I thought my airplane crash dream would end after that trip.

But years passed and I was stil in the front row, a manuscript in my lap,….the pilot coming on to say we were going to crash.

I woke up, just before we hit the ground again.

Then a friend suggested I let myself die in the dream, but I was terrified to die, and didn’t know how to let a dream progress that always stopped in the same place.

Let go of your need to live, he said.

A few nights later the dream began, and the plane was losing altitude fast, and the pilot came on as he always did, and said to prepare for a crash, I tried hard to stay in the dream, to let myself die.

In the seconds before we hit the ground I was flooded with regrets for how I had not lived – I had few friends, nobody would miss me, I had lived a reclusive life, and now it was about to be over. All I had was the final version of my book, and the only copy in my lap, and it was going down with me.

When the plane crashed I felt a terrible burning, as if I was sliced in half, followed by absolute peace.

I was looking at scraps of metal on train tracks, and I was beside someone. My soul was witnessing the crash, no longer attached to my body.
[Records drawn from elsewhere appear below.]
(** ** C6: [Game._move] *)

(** C6: in a state of a game [_move] succeeds exactly when a piece is
    selected and (row, col) is a key of the offered moves.  On failure
    nothing changes.  On success the selected piece stands on (row, col) and
    knows it, its old square is empty, every captured piece has left the
    grid and its color's count, the squares not involved are as before, the
    offered moves are empty and the turn has passed to the other color. *)
Theorem game_move_spec h g row col :
  reachable h g →
  ∃ h' g' ok,
    Game._move h g row col = Ok (h', g', ok)
    ∧ (ok = true ↔
       is_Some (Game.selected g) ∧ is_Some (Game.valid_moves g !! (row, col)))
    ∧ (ok = false → h' = h ∧ g' = g)
    ∧ (ok = true →
       ∃ id p skipped,
         Game.selected g = Some (Ref id) ∧ h !! id = Some p
         ∧ Game.valid_moves g !! (row, col) = Some skipped
         ∧ h' = <[id := moved p row col]> h
         ∧ Board.item (Board.board (Game.board g')) row col = Ok (Ref id)
         ∧ Board.item (Board.board (Game.board g')) (Piece.row p) (Piece.col p) = Ok Zero
         ∧ Forall (λ x, ∃ q pq, x = Ref q ∧ h !! q = Some pq
                     ∧ Board.item (Board.board (Game.board g))
                                  (Piece.row pq) (Piece.col pq) = Ok (Ref q)
                     ∧ Board.item (Board.board (Game.board g'))
                                  (Piece.row pq) (Piece.col pq) = Ok Zero) skipped
         ∧ (∀ r c, in_board r c → (r, c) ≠ (row, col) →
              (r, c) ≠ (Piece.row p, Piece.col p) →
              Forall (λ x, ∀ pq, deref h x = Ok pq →
                        (Piece.row pq, Piece.col pq) ≠ (r, c)) skipped →
              Board.item (Board.board (Game.board g')) r c
              = Board.item (Board.board (Game.board g)) r c)
         ∧ Board.red_left (Game.board g')
           = Board.red_left (Game.board g) - count_color h RED skipped
         ∧ Board.white_left (Game.board g')
           = Board.white_left (Game.board g) - count_color h WHITE skipped
         ∧ Game.valid_moves g' = ∅
         ∧ Game.turn g' = other (Game.turn g)
         ∧ Game.selected g' = Game.selected g).
Proof.
  intros Hreach. apply reachable_inv in Hreach as HI.
  destruct (Game.selected g) as [sel|] eqn:Hsel; cycle 1.
  { exists h, g, false. rewrite game_move_fail by auto.
    split_and!; try done. split; [done|]. by intros [[? [=]] _]. }
  destruct (Game.valid_moves g !! (row, col)) as [skipped|] eqn:Hk; cycle 1.
  { exists h, g, false. rewrite game_move_fail by auto.
    split_and!; try done. split; [done|]. by intros [_ [? [=]]]. }
  destruct (game_move_ok h g sel row col skipped HI Hsel Hk)
    as (id & p & b' & -> & Hp & Hcol & Hsrc & Hdst & Hdk & Hhere & Hthere & Hrun
        & Hs' & Hd' & Hz' & Hsk & Hor & Hsame & Hred & Hwhite).
  eexists _, _, true. split; [exact Hrun|]. split_and!; try done.
  intros _. exists id, p, skipped. simpl. split_and!; try done.
  eapply Forall_impl; [exact Hsk|]. intros x (q & pq & -> & _ & Hq & _ & _ & Hit & Hz).
  by exists q, pq.
Qed.

Lemma game_move_spec_witness :
  reachable first_click.1 first_click.2
  ∧ ∃ h' g' ok,
      Game._move first_click.1 first_click.2 4 1 = Ok (h', g', ok)
      ∧ (ok = true ↔
         is_Some (Game.selected first_click.2)
         ∧ is_Some (Game.valid_moves first_click.2 !! (4, 1))).
Proof.
  assert (reachable first_click.1 first_click.2) as Hreach.
  { apply (reach_select 10 initial.1 initial.2 5 0 _ _ true).
    - apply reach_init. vm_compute. reflexivity.
    - vm_compute. reflexivity. }
  split; [exact Hreach|].
  destruct (game_move_spec first_click.1 first_click.2 4 1 Hreach)
    as (h' & g' & ok & Hrun & Hiff & _).
  exists h', g', ok. split; [exact Hrun|exact Hiff].
Defined.

(** ** C7: the generator is total *)

(** C7: on a board of eight rows of eight squares whose pieces are objects
    of the store, for a piece with coordinates on the board,
    [get_valid_moves] returns a mapping: the recursion needs a depth of at
    most 8, the mapping is the same for every larger bound, nothing is
    raised, and the same mapping is returned when every index outside rows
    0..7 and columns 0..7 is refused, so no such index is used. *)
Theorem get_valid_moves_returns h b id p :
  valid_board h b → h !! id = Some p → in_board (Piece.row p) (Piece.col p) →
  ∃ m, ∀ fuel, (8 ≤ fuel)%nat →
    Board.get_valid_moves fuel h b (Ref id) = Ok m
    ∧ valid_moves_of (strict_item (Board.board b)) h fuel (Ref id) = Ok m.
Proof. apply get_valid_moves_total. Qed.
(** * My Machine Bot: the tool-invocation protocol of [chat.py]

    A shallow embedding of the tool-calling core of the bot
    ([extract_tool_calls], [execute_tool], [format_tool_descriptions] and
    [chat] of [chat.py], with the registry [TOOLS] of [system_tools.py])
    and the properties its specification states about it.

    Python strings are sequences of Unicode code points; the regular
    expression of the scanner is interpreted by a small backtracking
    matcher that follows the opcodes Python's [re] module compiles the
    pattern to. *)

From Stdlib Require Import String Ascii List Arith NArith ZArith Lia Bool.
From Stdlib Require Import DecimalString Sorting Permutation.
From Equations Require Import Equations.
Import ListNotations.

(** ** Strings *)

(** A Python [str]: a sequence of code points. *)
Definition char := N.
Definition str := list char.

(** An ASCII literal of the source as a [str]. *)
Definition lit (x : string) : str :=
  map N_of_ascii (list_ascii_of_string x).
Arguments lit x%_string : simpl never.

(** [sep.join(parts)]. *)
Fixpoint join (sep : str) (parts : list str) : str :=
  match parts with
  | [] => []
  | [p] => p
  | p :: ps => p ++ sep ++ join sep ps
  end.

(** Equality of strings, code point by code point. *)
Fixpoint str_eqb (a b : str) : bool :=
  match a, b with
  | [], [] => true
  | x :: a', y :: b' => N.eqb x y && str_eqb a' b'
  | _, _ => false
  end.

(** The line feed. *)
Definition nl : str := [10%N].

(** ** Character categories of [re]

    For a [str] pattern, [\s] is [Py_UNICODE_ISSPACE] and [\w] is
    [Py_UNICODE_ISALNUM] or the underscore. *)

Definition in_range (lo hi c : N) : bool := ((lo <=? c) && (c <=? hi))%N.

Definition Py_UNICODE_ISSPACE (c : char) : bool :=
  in_range 9 13 c || in_range 28 32 c || (c =? 133)%N || (c =? 160)%N
  || (c =? 5760)%N || in_range 8192 8202 c || in_range 8232 8233 c
  || (c =? 8239)%N || (c =? 8287)%N || (c =? 12288)%N.

Definition ascii_alnum (c : char) : bool :=
  in_range 48 57 c || in_range 65 90 c || in_range 97 122 c.

(** ** The collaborators of the protocol *)

(** A raised Python exception: whether it is an instance of
    [Exception] (an error, which [except Exception] catches) or only of
    [BaseException] (an interrupt or an exit request, which it lets
    through), and its text [str(e)]. *)
Record exn := { is_Exception : bool; exn_str : str }.

(** A call returns a value or raises. *)
Inductive outcome (A : Type) :=
| Return (a : A)
| Raise (e : exn).
Arguments Return {A} a.
Arguments Raise {A} e.

Inductive Role := system | user | assistant.

(** A message of the conversation: [{"role": ..., "content": ...}]. *)
Record Turn := { role : Role; content : str }.

(** What lies outside the two source files: the host that the tool
    functions of system_tools.py query through psutil, platform and
    socket, [json.dumps], and the model backend behind [ollama.chat]. A
    tool function is modelled by its effect on the host, not by its
    body. *)
Record Platform := {
  machine : Type;
  json : Type;
  get_system_info : machine -> outcome json * machine;
  get_cpu_info : machine -> outcome json * machine;
  get_memory_info : machine -> outcome json * machine;
  get_disk_info : machine -> outcome json * machine;
  get_network_info : machine -> outcome json * machine;
  get_process_info : machine -> outcome json * machine;
  get_battery_info : machine -> outcome json * machine;
  get_uptime : machine -> outcome json * machine;
  (** [json.dumps(value, indent=n)] *)
  json_dumps : json -> nat -> outcome str;
  (** [ollama.chat(model=..., messages=...)["message"]["content"]] *)
  ollama_chat : str -> list Turn -> machine -> outcome str * machine
}.

(** What a run does to the outside, in order. *)
Inductive event :=
| BackendCall (model : str) (messages : list Turn)
| ToolCall (name : str)
| ConsolePrint (line : str).

(** The message lists of the backend calls of a trace. *)
Fixpoint backend_calls (t : list event) : list (list Turn) :=
  match t with
  | [] => []
  | BackendCall _ msgs :: t' => msgs :: backend_calls t'
  | _ :: t' => backend_calls t'
  end.

(** The state of a session: the history list that [main] owns and
    passes to [chat] by reference, the host, and the trace of what was
    done so far. *)
Record state (P : Platform) := {
  history : list Turn;
  host : machine P;
  trace : list event
}.
Arguments history {P} s.
Arguments host {P} s.
Arguments trace {P} s.
Arguments Build_state {P} history host trace.

(** What [main] needs beyond the platform: the listing of the
    installed models, the pull of one, the test [isinstance(e,
    KeyboardInterrupt)] that its second handler makes, and
    [str.lower] on a string that is not all ASCII. The listing is the
    value under the key "models", when there is one, and each entry of
    it the value under its key "name", when it has one. *)
Record Shell (P : Platform) := {
  ollama_list : machine P -> outcome (option (list (option str))) * machine P;
  ollama_pull : str -> machine P -> outcome unit * machine P;
  is_KeyboardInterrupt : exn -> bool;
  unicode_lower : str -> str
}.
Arguments ollama_list {P} s.
Arguments ollama_pull {P} s.
Arguments is_KeyboardInterrupt {P} s.
Arguments unicode_lower {P} s.

(** How a session ends: the backend could not be reached at startup,
    the user left with a quit word, the user interrupted, or the script
    of inputs ran out while the loop was asking for the next one. *)
Inductive ending := Unavailable | Left | Interrupted | Waiting.

(** What the body of the loop tells the loop. *)
Inductive control := Break (e : ending) | Continue.

(** ** system_tools.py

    The bodies of three tool functions, over the readings they take
    from psutil, datetime and the interpreter. A float stays abstract:
    the source rounds and compares floats and never looks inside
    one. *)
Module system_tools.
(** * TaskFlow: the job lifecycle engine

    A shallow embedding of the Go sources of TaskFlow and the theorems
    that relate them to the written specification.

    - [Go], [time]  machine integers, errors, [time.Duration], [time.Time]
    - [json]        the part of [encoding/json] the payload schemas use
    - [types]       internal/types: jobs, requests, payloads, validation,
                    the retryability classifier
    - [sys]         the world the services run in: Redis, Postgres, the clock
    - [queue]       internal/queue/redis.go
    - [storage]     internal/storage/postgres.go
    - [worker]      internal/worker: the registry and [Worker.processNextJob]
    - [api]         internal/api/handlers.go: [Server.cancelJob]
    - [scenario]    concrete requests, jobs and worlds
    - [text], [effect]  vocabulary of the statements

    The theorems follow the definitions. *)

From Stdlib Require Import ZArith List Ascii String Lia Bool Sorted.
From stdpp Require Import base option gmap strings list.
Import ListNotations.

Local Open Scope string_scope.
Local Open Scope Z_scope.

(* ===================================================================== *)
(** ** Go's machine integers and the [time] package *)
(* ===================================================================== *)

Module Go.

(** [int] (on the 64-bit targets the services are built for), [int64] and
    [time.Duration] are 64-bit two's complement; the value of an arithmetic
    result is the mathematical one wrapped. *)
Definition min_int64 : Z := - 2 ^ 63.
Definition max_int64 : Z := 2 ^ 63 - 1.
And I said “So this is what it’s like? Why was I so afraid? It’s so easy to die!”

Her soul was smiling. There was light and death everywhere, and it was magnificent.

Then she said, “I have something to tell you before you go back. Don’t be afraid to fly, you won’t die that way in this life. Don’t be afraid to tell your story.”

I woke up.

I reached for a pen in the dark.

And I’m telling you this because I’m still learning to never let go of death. To walk beside her. When we let go of death, it’s easy to forget how to live our best lives.

We get reminders all the time. Cancer, someone we love dies, someone tells us we are going to die – a car crosses the center divider and heads straight for your car.

It’s a split second reminder. Don’t forget to live, the blinding headlights seem to say.

Let your hair love the wind. Let your hands pick up the paint brush, cook the pie. Let your mouth cross the room and kiss someone you love, or everyone you love.

Pick up that pen in the dark and start your story to let the light in.

I suppose I wanted to remind you this morning that death is not a metaphor. She’s real, and she’s asking you to live.